Моня бежал, насвистывая и перепрыгивая через ступени, вниз по лестнице экономического факультета Сорбонны. Несмотря на набранную скорость, он, с трудом сохранив равновесие, замер как вкопанный. На перилах балюстрады сидел сияющий Фима.

Довольный произведенным эффектом, он снял кепи и приветственно им помахал.

– Каким ветром тебя занесло? – спросил ошарашенный Моня.

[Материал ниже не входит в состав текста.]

(** [c[f]] for a property name [f].  The embedded unit is an object,
    whose primitive is the fixed string of plain objects; a name that
    is no field of the record reads as [undefined] (an inherited
    property would read the same object for every record, which the
    comparator cannot tell from [undefined]). *)
Definition get (c : t) (f : string) : Js.value :=
  if f =? "_id" then
    match _id c with Some o => Js.VString o | None => Js.VUndefined end
  else if f =? "id" then Js.VString (id c)
  else if f =? "name" then Js.VString (name c)
  else if f =? "age" then Js.VNumber (age c)
  else if f =? "description" then Js.VString (description c)
  else if f =? "isActive" then Js.VBoolean (isActive c)
  else if f =? "rank" then Js.VString (rank c)
  else if f =? "birthDate" then Js.VString (birthDate c)
  else if f =? "imageUrl" then Js.VString (imageUrl c)
  else if f =? "weapons" then Js.VArray (weapons c)
  else if f =? "unit" then Js.VString "[object Object]"
  else Js.VUndefined.

Definition with_id (o : ObjectId) (c : t) : t :=
  mk (Some o) (id c) (name c) (age c) (description c) (isActive c)
     (rank c) (birthDate c) (imageUrl c) (weapons c) (unit c).

(** [{ $set: { name, age, description, isActive } }] *)
Definition set (name' : string) (age' : Js.number) (description' : string)
           (isActive' : bool) (c : t) : t :=
  mk (_id c) (id c) name' age' description' isActive'
     (rank c) (birthDate c) (imageUrl c) (weapons c) (unit c).
End Character.

Module User.
Record t : Type := mk {
  _id : option ObjectId;
  username : string;
  password : string;
  role : Role
}.

Definition with_id (o : ObjectId) (u : t) : t :=
  mk (Some o) (username u) (password u) (role u).
End User.

(** A document of the [emblems] collection: the source leaves it
    untyped and only selects on [id]. *)
Module Emblem.
Record t : Type := mk {
  id : string;
  fields : list (string * Js.value)
}.
End Emblem.

(** [SessionData.user] *)
Module SessionUser.
Record t : Type := mk {
  _id : option string;
  username : string;
  role : Role
}.
End SessionUser.

(** [req.session.user]: absent or the identity triple. *)
Definition Session : Type := option SessionUser.t.

(* ================================================================= *)
(** ** The database *)

Record Db : Type := mkDb {
  users : list User.t;
  characters : list Character.t;
  emblems : list Emblem.t
}.

Definition set_users (f : list User.t -> list User.t) (db : Db) : Db :=
  mkDb (f (users db)) (characters db) (emblems db).

Definition set_characters (f : list Character.t -> list Character.t) (db : Db) : Db :=
  mkDb (users db) (f (characters db)) (emblems db).

(** [findOne(q)]: the first document that satisfies [q]. *)
Definition findOne {A : Type} (q : A -> bool) (col : list A) : option A :=
  List.find q col.

(** [insertOne(doc)]: the driver gives the document a fresh [_id] and
    appends it. *)
Definition insertOne {A : Type} (doc : A) (col : list A) : list A :=
  col ++ [doc].

(** [updateOne(q, upd)]: the first document that satisfies [q] is
    rewritten, nothing else. *)
Fixpoint updateOne {A : Type} (q : A -> bool) (upd : A -> A) (col : list A) : list A :=
  match col with
  | [] => []
  | d :: col' => if q d then upd d :: col' else d :: updateOne q upd col'
  end.

(** [insertMany(docs)] gives every document without [_id] a fresh one,
    [fresh i] for the document at position [i], and then inserts the
    documents one after the other ([insert_ordered] below). *)
Fixpoint assign_ids (fresh : nat -> ObjectId) (i : nat) (docs : list Character.t)
  : list Character.t :=
  match docs with
  | [] => []
  | c :: docs' =>
      match Character._id c with
      | Some _ => c
      | None => Character.with_id (fresh i) c
      end :: assign_ids fresh (S i) docs'
  end.

(** The unique index on [_id]: a document is refused when its [_id] is
    the one of a stored document. *)
Definition same_oid (x y : option ObjectId) : bool :=
  match x, y with
  | Some a, Some b => (a =? b)%string
  | _, _ => false
  end.

Definition holds_oid (col : list Character.t) (d : Character.t) : bool :=
  existsb (fun c => same_oid (Character._id c) (Character._id d)) col.

(** An ordered bulk insert: the documents are inserted in their order;
    the first one that is refused ends the insert, the documents in
    front of it stay inserted.  The boolean says whether all went in. *)
Fixpoint insert_ordered (col docs : list Character.t) : list Character.t * bool :=
  match docs with
  | [] => (col, true)
  | d :: docs' =>
      if holds_oid col d then (col, false)
      else insert_ordered (col ++ [d]) docs'
  end.

(* ================================================================= *)
(** ** Requests and responses *)

(** What [res.render] is given, one constructor per view used here. *)
Inductive UnitData : Type :=
| OfEmblem (e : Emblem.t)
| OfMember (u : Unit.t).

Inductive View : Type :=
| view_login (error : option string)
| view_register (error : option string)
| view_error (message : string)
| view_index (chars : list Character.t) (search sortField : string) (sortOrder : Z)
| view_unit_detail (unit : UnitData) (members : list Character.t).

(** A response.  [Render] carries [res.locals.user], which the
    middleware of line 40 copies from the session before any route
    runs. *)
Inductive Response : Type :=
| Redirect (location : string)
| Render (status : nat) (locals_user : Session) (v : View)
| Send (status : nat) (text : string).

(** [req.query] of the listing: each parameter is absent or a string. *)
Record Query : Type := mkQuery {
  q_search : option string;
  q_sort : option string;
  q_order : option string
}.

Definition no_query : Query := mkQuery None None None.

Record Request (B : Type) : Type := mkRequest {
  session : Session;
  params_id : string;
  query : Query;
  body : B
}.
Arguments mkRequest {B} _ _ _ _.
Arguments session {B} _.
Arguments params_id {B} _.
Arguments query {B} _.
Arguments body {B} _.

(** What a route leaves behind: the database, the session and the
    response sent. *)
Record Effect : Type := mkEffect {
  db_after : Db;
  session_after : Session;
  response : Response
}.

(** [x || d] for an optional string: absent and empty are falsy. *)
Definition or_else (x : option string) (d : string) : string :=
  match x with
  | Some s => if s =? "" then d else s
  | None => d
  end.

(** [x === s] for an optional string. *)
Definition strict_eq (x : option string) (s : string) : bool :=
  match x with
  | Some t => t =? s
  | None => false
  end.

– Мимо проходил, – Фима спрыгнул на пол и сразу оказался по плечо земляку. – Дай, думаю, зайду повидаюсь с другом…

– Фима, ду зальст нихт зайнклюг[5]. Ты давно в Париже?

– В октябре будет два года…

– И до сих пор мимо не проходил? А теперь, шлимазл, что ты здесь делаешь? Революция у французов уже случилась, и, кстати, не одна. И они прекрасно обошлись без тебя…

Всю эту тираду Моня выпалил, взяв Фиму за грудки.

– Что ты тарахтишь! Я здесь учусь…

Фима сбросил с лацканов своей куртки руки Мони.

– Ты? Где?! Чему?!

– Моня, ты что думаешь, ты один у нас гений?..

Обиженный таким приемом, Фима, повернувшись спиной к товарищу, начал спускаться.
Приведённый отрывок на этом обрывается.